# TASK DIRECTIONS
Search the records for the string "KAssetCreate". Copy each line where it occurs.

[Opening MATERIAL PROVIDED section]

(* ===== verification/NodeTx.v ===== *)
(** * node/processor.cpp: the kernels of a transaction, and the whole transaction

    [HandleBlockElement] for [TxKernel]: the identifiers of the kernels seen
    ([FindVisibleKernel], [ManageKrnID] with the table of kernels in the database), the
    context a kernel leaves for the ones that depend on it ([HandleKernelTypeAny]), and the
    kernels [TxKernelStd], [TxKernelAssetCreate], [TxKernelAssetEmit] and
    [TxKernelAssetDestroy].  A transaction works on the coins and on what the kernels work
    on, and a block counts its outputs. *)

From stdpp Require Import base list numbers option gmap gmultiset countable.
From S2P Require Import Prelude UintBig Merkle MerkleStores NodeAssets NodeStream NodeAssetKernel NodeBlock NodeUtxo.
Local Open Scope Z_scope.

Inductive KrnType :=
  | KStd (m_pRelativeLock : option (list Z * Z))
  | KAssetCreate (m_Owner m_MetaData : list Z)
  | KAssetEmit (m_Owner : list Z) (m_AssetID m_Value : Z)
  | KAssetDestroy (m_Owner : list Z) (m_AssetID : Z).

Record KrnBody := mkKrn { k_Type : KrnType; m_CanEmbed : bool; k_ID : list Z }.

(** ** The table of kernels: pairs of an identifier and a height *)

Notation KrnTable := (gmultiset (list Z * Z)).

Definition InsertKernel (t : KrnTable) (key : list Z) (h : Z) : KrnTable := t ⊎ {[+ (key, h) +]}.

(** [while (--nRows) InsertKernel(key, h)]. *)
Fixpoint InsertKernels (n : nat) (t : KrnTable) (key : list Z) (h : Z) : KrnTable :=
  match n with O => t | S n => InsertKernels n (InsertKernel t key h) key h end.

(** All the rows are deleted, the duplicates are inserted again. *)
Definition DeleteKernel (t : KrnTable) (key : list Z) (h : Z) : option KrnTable :=
  let nRows := multiplicity (key, h) t in
  let t := t ∖ (nRows *: {[+ (key, h) +]}) in
  match nRows with O => None | S n => Some (InsertKernels n t key h) end.

(** The largest height of the rows of [key]. *)
Definition FindKernel (t : KrnTable) (key : list Z) : Z :=
  foldr (λ '(k, h) acc, if decide (k = key) then Z.max h acc else acc) (HeightGenesis - 1) (elements t).

Section Krn.
Context {Hash : Type} `{Hasher Hash}.
(* Asset::Full::get_Hash; DependentContext::get_Ancestor; m_Cursor.m_Full.m_Prev *)
Context (get_Hash : Z → NodeDB.Info → Hash) (get_Ancestor : list Z → list Z → list Z) (m_Prev : list Z).
(* the flags of BlockInterpretCtx; Rules *)
Context (m_AlreadyValidated m_Temporary m_SkipDefinition : bool) (m_Height LockPeriod Fork2 MaxKernelValidityDH : Z).

Local Notation ACtx := (ACtx (Hash := Hash)).

Record KState := mkK {
  k_Kernels : KrnTable;           (* the table *)
  m_KrnIDs : gmultiset (list Z);  (* mirrors it in temporary mode *)
  m_hvDependentCtx : list Z;
  m_DependentCtxSet : bool;
  k_Assets : ACtx;
}.

Definition set_Kernels (s : KState) t := mkK t (m_KrnIDs s) (m_hvDependentCtx s) (m_DependentCtxSet s) (k_Assets s).
Definition set_KrnIDs (s : KState) t := mkK (k_Kernels s) t (m_hvDependentCtx s) (m_DependentCtxSet s) (k_Assets s).
Definition set_DepCtx (s : KState) hv b := mkK (k_Kernels s) (m_KrnIDs s) hv b (k_Assets s).
Definition set_Assets (s : KState) a := mkK (k_Kernels s) (m_KrnIDs s) (m_hvDependentCtx s) (m_DependentCtxSet s) a.

(** The height the kernel was seen at, or 0. *)
Definition FindVisibleKernel (s : KState) (id : list Z) : Z :=
  if m_Temporary && bool_decide (id ∈ m_KrnIDs s) then m_Height
  else
    let h := FindKernel (k_Kernels s) id in
    if (HeightGenesis <=? h) && (Fork2 <=? m_Height) && (MaxKernelValidityDH <? u64 (m_Height - h)) then 0 else h.

Definition ManageKrnID (bic : Bic KState) (key : list Z) : option (Bic KState) :=
  let s := m_State bic in
  if m_Height <? HeightGenesis then Some bic
  else if m_Temporary then
    if m_AlreadyValidated then Some bic
    else if m_Fwd bic then Some (set_State bic (set_KrnIDs s (m_KrnIDs s ⊎ {[+ key +]})))
    else if decide (key ∈ m_KrnIDs s) then Some (set_State bic (set_KrnIDs s (m_KrnIDs s ∖ {[+ key +]})))
    else None
  else if m_Fwd bic then Some (set_State bic (set_Kernels s (InsertKernel (k_Kernels s) key m_Height)))
  else t ← DeleteKernel (k_Kernels s) key m_Height; Some (set_State bic (set_Kernels s t)).

(** ** The types of kernels *)

Definition HandleKernelType_Std (m_pRelativeLock : option (list Z * Z)) (bic : Bic KState) : bool :=
  match m_pRelativeLock with
  | Some (m_ID, m_LockHeight) =>
    if m_Fwd bic && negb m_AlreadyValidated then
      let h0 := FindVisibleKernel (m_State bic) m_ID in
      if h0 <? HeightGenesis then false else negb (m_Height <? HeightAdd h0 m_LockHeight)
    else true
  | None => true
  end.

Definition HandleKernelType (krn : KrnType) (bic : Bic KState) : option (bool * Bic KState) :=
  let s := m_State bic in
  let set a := set_State bic (set_Assets s a) in
  match krn with
  | KStd lock => Some (HandleKernelType_Std lock bic, bic)
  | KAssetCreate owner md =>
    if m_Fwd bic then
      '(r, a) ← HandleAssetCreate_fwd get_Hash m_AlreadyValidated m_Temporary m_SkipDefinition m_Height owner md (k_Assets s);
      Some (bool_decide (is_Some r), set a)
    else a ← HandleAssetCreate_bwd m_AlreadyValidated m_SkipDefinition (k_Assets s); Some (true, set a)
  | KAssetEmit owner aid val =>
    '(r, a) ← HandleAssetEmit get_Hash m_AlreadyValidated m_Temporary m_SkipDefinition m_Height (m_Fwd bic) owner aid val (k_Assets s);
    Some (r, set a)
  | KAssetDestroy owner aid =>
    if m_Fwd bic then
      '(r, a) ← HandleAssetDestroy_fwd m_AlreadyValidated m_Temporary m_SkipDefinition m_Height LockPeriod owner aid (k_Assets s);
      Some (r, set a)
    else a ← HandleAssetDestroy_bwd get_Hash m_AlreadyValidated m_SkipDefinition owner aid (k_Assets s); Some (true, set a)
  end.

(** The context the next kernels depend on. *)
Definition dep_ctx (s : KState) : list Z := if m_DependentCtxSet s then m_hvDependentCtx s else m_Prev.

Definition HandleKernelTypeAny (krn : KrnBody) (bic : Bic KState) : option (bool * Bic KState) :=
  let bContextChange := negb (m_CanEmbed krn) && match k_Type krn with KStd _ => false | _ => true end in
  bic ← (if bContextChange && negb (m_Fwd bic) && m_Temporary then
           '(r, a) ← pop_rec (k_Assets (m_State bic));
           match r with
           | ADepCtx hv => Some (set_State bic (set_Assets (set_DepCtx (m_State bic) hv (m_DependentCtxSet (m_State bic))) a))
           | _ => None
           end
         else Some bic);
  '(ok, bic) ← HandleKernelType (k_Type krn) bic;
  if negb ok then Some (false, bic)
  else if bContextChange && m_Fwd bic then
    let s := m_State bic in
    let hvPrev := dep_ctx s in
    let s := if m_Temporary then set_Assets s (push_rec (k_Assets s) (ADepCtx hvPrev)) else s in
    Some (true, set_State bic (set_DepCtx s (get_Ancestor hvPrev (k_ID krn)) true))
  else Some (true, bic).

(** ** The kernel as an element of the block *)

Definition krn_id (v : TxKernel KrnBody) : list Z := match v with Krn b _ => k_ID b end.

Definition HandleBlockElement (v : TxKernel KrnBody) (bic : Bic KState) : option (bool * Bic KState) :=
  if m_Fwd bic && (Fork2 <=? m_Height) && negb m_AlreadyValidated && (HeightGenesis <=? FindVisibleKernel (m_State bic) (krn_id v))
  then Some (false, bic)
  else
    bic ← (if m_Fwd bic then Some bic else ManageKrnID bic (krn_id v));
    '(ok, bic) ← HandleKernel HandleKernelTypeAny v bic;
    if negb ok then if m_Fwd bic then Some (false, bic) else None
    else
      bic ← (if m_Fwd bic then ManageKrnID bic (krn_id v) else Some bic);
      Some (true, bic).

End Krn.

(** ** Part of the state *)

Definition on_fst {A B E} (h : Handler A E) : Handler (A * B) E := λ e bic,
  '(ok, e, b) ← h e (mkBic (m_Fwd bic) (m_nKrnIdx bic) (fst (m_State bic)));
  Some (ok, e, mkBic (m_Fwd b) (m_nKrnIdx b) (m_State b, snd (m_State bic))).

Definition on_snd {A B E} (h : Handler B E) : Handler (A * B) E := λ e bic,
  '(ok, e, b) ← h e (mkBic (m_Fwd bic) (m_nKrnIdx bic) (snd (m_State bic)));
  Some (ok, e, mkBic (m_Fwd b) (m_nKrnIdx b) (fst (m_State bic), m_State b)).

(** ** The block *)

Definition HandleValidatedBlock {Hash B T} (HandleTx : Handler (UState (Hash := Hash) * B) T) : Handler (UState (Hash := Hash) * B) T := λ block bic,
  let add d (bic : Bic (UState * B)) := let '(u, k) := m_State bic in set_State bic (set_Txos u (u64 (m_Txos u + d)), k) in
  let bic := if m_Fwd bic then bic else add (-1) bic in
  '(ok, block, bic) ← HandleTx block bic;
  if negb ok then Some (false, block, bic)
  else Some (true, block, if m_Fwd bic then add 1 bic else bic).

(** The overloads of [HandleBlockElement] together: inputs and outputs work on the coins, kernels on the rest. *)
Section Tx.
Context {Hash : Type} `{Hasher Hash} (uninit : Hash) (junk : Z).
Context (get_Hash : Z → NodeDB.Info → Hash) (get_Ancestor : list Z → list Z → list Z) (m_Prev : list Z).
Context (m_AlreadyValidated m_Temporary m_SkipInOuts m_SkipDefinition : bool).
Context (m_Height m_AssetHi LockPeriod Fork2 MaxKernelValidityDH Maturity_Coinbase Maturity_Std : Z).

Definition HandleTx : Handler (UState (Hash := Hash) * KState (Hash := Hash)) (TxVectors Input Output (TxKernel KrnBody)) :=
  HandleValidatedTx (on_fst (HandleInput uninit junk m_SkipInOuts m_Height))
    (on_fst (HandleOutput uninit junk Maturity_Coinbase Maturity_Std m_SkipInOuts m_SkipDefinition m_Height m_AssetHi))
    (on_snd (unchanged (HandleBlockElement get_Hash get_Ancestor m_Prev m_AlreadyValidated m_Temporary m_SkipDefinition m_Height LockPeriod Fork2 MaxKernelValidityDH))).

Definition HandleBlock : Handler (UState (Hash := Hash) * KState (Hash := Hash)) (TxVectors Input Output (TxKernel KrnBody)) := HandleValidatedBlock HandleTx.

End Tx.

[Closing MATERIAL PROVIDED section]

# RESULT OF THE EXERCISE
  | KAssetCreate (m_Owner m_MetaData : list Z)
  | KAssetCreate owner md =>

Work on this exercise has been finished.